# [Exercise description]
Copy each line of the records that holds the string "Stdlib".

# [Data records]
········

(* ===== verification/KeyPair.v ===== *)
(** Public keys (internal/platform/keypair): the keys a project keeps for the machines it starts, the
    one line a key is kept as, and the lines an instance is given for the names it asks for. *)
From stdpp Require Import base tactics numbers strings list gmap sorting.
From Stdlib Require Import ZArith Lia.
From Stdlib Require Ascii.
From S2P Require Import Prelude GoLang Time Effects Regex Kernel Httpx Tables Encoding.

(** * Data (types.go) *)

Definition MaxKeyBytes : Z := 8 * 1024.
Definition MaxPerName : Z := 64.
(* go: platform/keypair/types.go Key *)
Record Key := MkKey {
  k_ID : string; k_ProjectID : string; k_Name : string; k_PublicKey : string; k_Fingerprint : string; k_Kind : string; k_Comment : string;
  k_CreatedAt : Z;
}.
(* go: platform/keypair/types.go CreateParams *)
Record CreateParams := MkCreateParams { cp_ProjectID : string; cp_Name : string; cp_PublicKey : string }.

(** * Parsing (parse.go) *)

(* go: platform/keypair/parse.go kinds *)
Definition kinds : list string := [
  "ssh-ed25519"; "ssh-rsa"; "ecdsa-sha2-nistp256"; "ecdsa-sha2-nistp384"; "ecdsa-sha2-nistp521";
  "sk-ssh-ed25519@openssh.com"; "sk-ecdsa-sha2-nistp256@openssh.com"].
(* go: platform/keypair/parse.go parsed *)
Record parsed := MkParsed { pk_Kind : string; pk_Body : string; pk_Comment : string; pk_Fingerprint : string }.

(** [base64.StdEncoding.EncodeToString] *)
Definition char64 (n : Z) : Ascii.ascii := nth (Z.to_nat n) std64_alphabet pad_char.
Fixpoint std64_encode_l (bs : list Z) : list Ascii.ascii :=
  match bs with
  | [] => []
  | [a] => [char64 (a / 4); char64 (a mod 4 * 16); pad_char; pad_char]
  | [a; b] => [char64 (a / 4); char64 (a mod 4 * 16 + b / 16); char64 (b mod 16 * 4); pad_char]
  | a :: b :: c :: rest =>
      char64 (a / 4) :: char64 (a mod 4 * 16 + b / 16) :: char64 (b mod 16 * 4 + c / 64) :: char64 (c mod 64) :: std64_encode_l rest
  end.
(** [strings.TrimRight(s, "=")] *)
Fixpoint drop_pads (l : list Ascii.ascii) : list Ascii.ascii :=
  match l with c :: l' => if code c =? code pad_char then drop_pads l' else l | [] => [] end.
Definition fingerprint (blob : list Z) : string := "SHA256:" +:+ of_bytes (rev (drop_pads (rev (std64_encode_l (sha256 blob))))).
(** [strings.ContainsAny(text, "\n\r")] *)
Definition has_line_break (s : string) : bool := existsb is_line_break (bytes_of s).

(* go: platform/keypair/parse.go parsePublicKey *)
Definition parsePublicKey (text : string) : outcome parsed :=
  let text := trim_space text in
  try _ := guard (is_empty text) (EText "the key is empty") in
  try _ := guard (has_prefix text "-----BEGIN") (EText "that looks like a private key; give the .pub file instead") in
  try _ := guard (MaxKeyBytes <? slen text) (EText ("the key is longer than " +:+ itoa MaxKeyBytes +:+ " bytes")) in
  try _ := guard (has_line_break text) (EText "give one key, on one line") in
  match fields text with
  | kind :: body :: rest =>
      try _ := guard (negb (existsb (String.eqb kind) kinds)) (EText (quoted kind +:+ " is not a key type this platform accepts")) in
      match std64_decode body with
      | None => Err (EWrap "the key body is not base64" (EText "illegal base64 data"))
      | Some blob =>
          try _ := guard (length blob =? 0)%nat (EText "the key body is empty") in
          Ok (MkParsed kind body (join rest " ") (fingerprint blob))
      end
  | _ => Err (EText ("a key looks like " +:+ quoted "<type> <base64> [comment]"))
  end.
(* go: platform/keypair/parse.go parsed.line *)
Definition line (p : parsed) : string :=
  pk_Kind p +:+ " " +:+ pk_Body p +:+ (if is_empty (pk_Comment p) then "" else " " +:+ pk_Comment p).

(** * Repository (repository.go)

    UNIQUE (id) and (project_id, name). *)

Definition KeyDB : Type := list Key.
Definition errNotFound : error := ESentinel "key not found".
Definition errNameTaken : error := ESentinel "key name already exists".
Definition has_id (id : string) (k : Key) : bool := String.eqb (k_ID k) id.
Definition in_project (projectID : string) (k : Key) : bool := String.eqb (k_ProjectID k) projectID.
Definition named (projectID name : string) (k : Key) : bool := in_project projectID k && String.eqb (k_Name k) name.
Definition known_as (projectID id : string) (k : Key) : bool := in_project projectID k && has_id id k.
Definition clash (n k : Key) : bool := has_id (k_ID n) k || named (k_ProjectID n) (k_Name n) k.
Definition by_name : Key -> Key -> bool := by_key k_Name str_ltb (fun _ _ => false).

Section repository.
Context {S : Type} `{!Has KeyDB S}.

(* go: platform/keypair/repository.go repository.insert *)
Definition insert (k : Key) : M S unit := sql (T:=KeyDB) "insert key" (insert_row (clash k) errNameTaken k).
(* go: platform/keypair/repository.go repository.query *)
Definition query_rows (q : list Key -> list Key) : M S (list Key) := query (T:=KeyDB) "list keys" (fun rows => Ok (q rows)).
(* go: platform/keypair/repository.go repository.listIn *)
Definition listIn_rows (projectID : string) : M S (list Key) :=
  query_rows (fun rows => sliceStable by_name (List.filter (in_project projectID) rows)).
Definition first_of (found : list Key) : M S Key := match found with [] => fail errNotFound | k :: _ => ret k end.
(* go: platform/keypair/repository.go repository.byName *)
Definition byName (projectID name : string) : M S Key := let! found := query_rows (List.filter (named projectID name)) in first_of found.
(* go: platform/keypair/repository.go repository.byID *)
Definition byID (projectID id : string) : M S Key := let! found := query_rows (List.filter (known_as projectID id)) in first_of found.
(* go: platform/keypair/repository.go repository.delete *)
Definition delete_row (projectID id : string) : M S unit := sql (T:=KeyDB) "delete key" (delete_where (known_as projectID id) errNotFound).
End repository.

(** * Service (service.go) *)

(* go: platform/keypair/service.go translate *)
Definition translate (err : error) : error :=
  if errors_Is err "key not found" then NotFound "key_not_found" "no key with that name or id exists"
  else if errors_Is err "key name already exists" then Conflict "key_name_taken" "a key with that name already exists"
  else Internal err.

Section service.
Context {S : Type} `{!Has KeyDB S}.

········

# [Reply to the task]
From Stdlib Require Import ZArith Lia.
From Stdlib Require Ascii.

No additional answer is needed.